Imagine Dragons in the Olympia Theatre, Dublin on August 22nd 2013
Since the Irish release of ‘Night Visions’, Imagine Dragons‘ popularity has grown at an incredible pace. As if a top ten album wasn’t enough, they sold out two nights in Dublin’s Olympia Theatre with Goldenplec checking out the second of the two.
Dutch band, Soul Sister Dance Revolution, start off the night. While many opening acts have the opportunity to play their best five or six songs, SSDR play a full set. During that time neither the quality of music from the stage or the enthusiasm from the audience wanes. The band declare that it’s their job to “warm you up” and they do just that. They play rock music and manage to successfully build a bridge between American rock and British indie, easily winning over the audience with tracks from their debut album. Many of the assembled are already familiar with the music, singing along with frontman Thomas van der Want, however it is keyboardist Camiel Meiresonne who steals the show. When he isn’t behind the keys, he’s dancing insanely around the stage, tambourine in hand, often precariously close to the edge. It’s a great set, with an equally great reaction from an audience that’s truly fired up for the headliners.
The lights dim to reveal a row of lights on the ground, either side of the drumkit. It’s a simple stage set up, with the band’s instruments and some extra drums and percussion across the front of the stage, and one set slightly to the left in front of the main kit. The stage’s main focal point is the massive bass drum placed beside singer Dan Reynolds’ mic stand. As the band begin, the dramatic intro makes fantastic use of the percussive instruments on stage. This smoothly changes into Round and Round, much to squeals of delight from the mainly late teen early twenty-something audience.
This song sets the tone for the rest of the evening, with the crowd singing every word in a good old ‘hands in the air’ gig. At first viewing the extra percussion on stage may seem excessive, but the band have incorporated it beautifully into their set. Songs from ‘Night Visions’ may have been all over the radio for the past while but it’s live where Imagine Dragons really come into their own. Their songs are perfect for a live environment, with breaks and opportunities for the audience to get involved and become part of the night.
An extra touring member, Ryan Walker, provides some extra instrumentation with guitar, keys and the memorable mandolin line on It’s Time. The track is one of the standouts of the night, with the band beginning and ending by hitting out the rhythmic beat on their own bodies. During the set, they play the different drums placed around the stage and end up promptly dropping drum sticks on the ground, keeping a member of their crew constantly busy in pick up mode.
The atmosphere in The Olympia is something special, with a feelgood synergy between the audience and the band that is often associated with huge stadium rock gigs. The tempo is lowered for a beautiful acoustic version of Thirty Lives, with Wayne Sermon on guitar and drummer Daniel Platzman on violin. This is probably the only song of the night where not all the audience are familiar with the song, but it shows a versatility within the band and a sincerity in Dan Reynolds’ vocals that can sometimes be lost in a bigger sounding rock song. While three of the band take a recess after this performance, it gives bassist Ben McKee the chance to show of his solo bass skills.

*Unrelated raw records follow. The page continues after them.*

Lemma stored_with_items_delete a c s i j :
  find c a = Some s →
  stored (with_items c (delete i) a) c j =
    if decide (j = i) then None else stored a c j.
Proof.
  intros Hs. unfold stored. rewrite (find_with_items a c s), Hs by done. simpl.
  case_decide as Hj; [subst; apply lookup_delete_eq|by apply lookup_delete_ne].
Qed.

Lemma get_on_account m this sid cb c s :
  container_of m this = Some c →
  find c (world m) = Some s →
  faults (world m) = [] →
  get this sid cb m =
    (inr (),
     observed m (world m)
       [Sent (Cosmos.item_read c sid sid);
        Called (default noop cb)
          match items s !! sid with
          | Some d => [ArgNull; ArgValue (JObj d)]
          | None => [ArgNull; ArgNull]
          end]).
Proof.
  intros Hc Hs Hf. unfold container_of in Hc.
  unfold get, this_container, observed. unfold_M. simpl.
  rewrite Hc. simpl. rewrite perform_no_faults by done. simpl.
  rewrite Hs, String.eqb_refl. simpl.
  destruct (items s !! sid); simpl; by rewrite <-app_assoc.
Qed.

Lemma body_id_upsert sid session (n : number) :
  sid ≠ "" → session !! "id" = None →
  body_id (<["ttl" := JNum n]> (sessionItem sid session)) = Some sid.
Proof.
  intros Hsid Hid. unfold body_id.
  rewrite lookup_insert_ne by done. rewrite sessionItem_id, Hid. simpl.
  by destruct (String.eqb_spec sid "").
Qed.

Lemma body_id_own sid session (n : number) own :
  own ≠ "" → session !! "id" = Some (JStr own) →
  body_id (<["ttl" := JNum n]> (sessionItem sid session)) = Some own.
Proof.
  intros Hown Hid. unfold body_id.
  rewrite lookup_insert_ne by done. rewrite sessionItem_id, Hid. simpl.
  by destruct (String.eqb_spec own "").
Qed.

Lemma valid_ttl_upsert (d : Doc) (n : number) :
  positive n = true → valid_ttl (<["ttl" := JNum n]> d) = true.
Proof.
  intros Hp. unfold valid_ttl. rewrite lookup_insert_eq.
  destruct n as [z|]; simpl in *; [|done]. by rewrite Hp.
Qed.

(** A [set] that upserts, on an account that answers. *)
Lemma set_on_account m this sid session cb c s n i :
  container_of m this = Some c →
  find c (world m) = Some s →
  faults (world m) = [] →
  getTTL session m = (inr (Some n), m) →
  positive n = true →
  let body := <["ttl" := JNum n]> (sessionItem sid session) in
  body_id body = Some i →
  set this sid session cb m =
    (inr (), observed m (with_items c (<[i := body]>) (world m))
               [Sent (Cosmos.items_upsert c body)]).
Proof.
  intros Hc Hs Hf Ht Hp body Hi.
  rewrite (set_upsert m this sid session cb n c) by done. fold body.
  unfold attempt. simpl. rewrite perform_no_faults by done. simpl.
  rewrite Hs, Hi. unfold body. by rewrite valid_ttl_upsert.
Qed.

A beat boxing version of Cold War Kids’ Hang Me Out To Dry follows, running seamlessly into a jazzy Stand By Me. Imagine Dragons know how to kick start a sing-along and are masters of segues, using their percussive sounds beautifully to move back to their own original music and to the reggae tinged Underdog.
Suddenly, a line of people run from stage right to front and centre stage, throwing huge balloons into the crowd. As Top of the World plays there’s a complete carnival atmosphere in the venue, and the balloons pop to shower the crowd in confetti. The audience still have some energy as the first bars of Radioactive fill the venue, making sure their voices are louder than the music, singing with all their might.
Olé Olé Olé, a Spanish chant of delight, fills the Olympia and rightly so. Imagine Dragons have entertained fantastically tonight – with their tribal drums, musicality, harmonies and their songs, you just have to sing along. The band return for one more, and Nothing Left To Say builds to its climax, giving the audience the chance to raise their voices one last time. For the band, it’s hard to fake those smiles.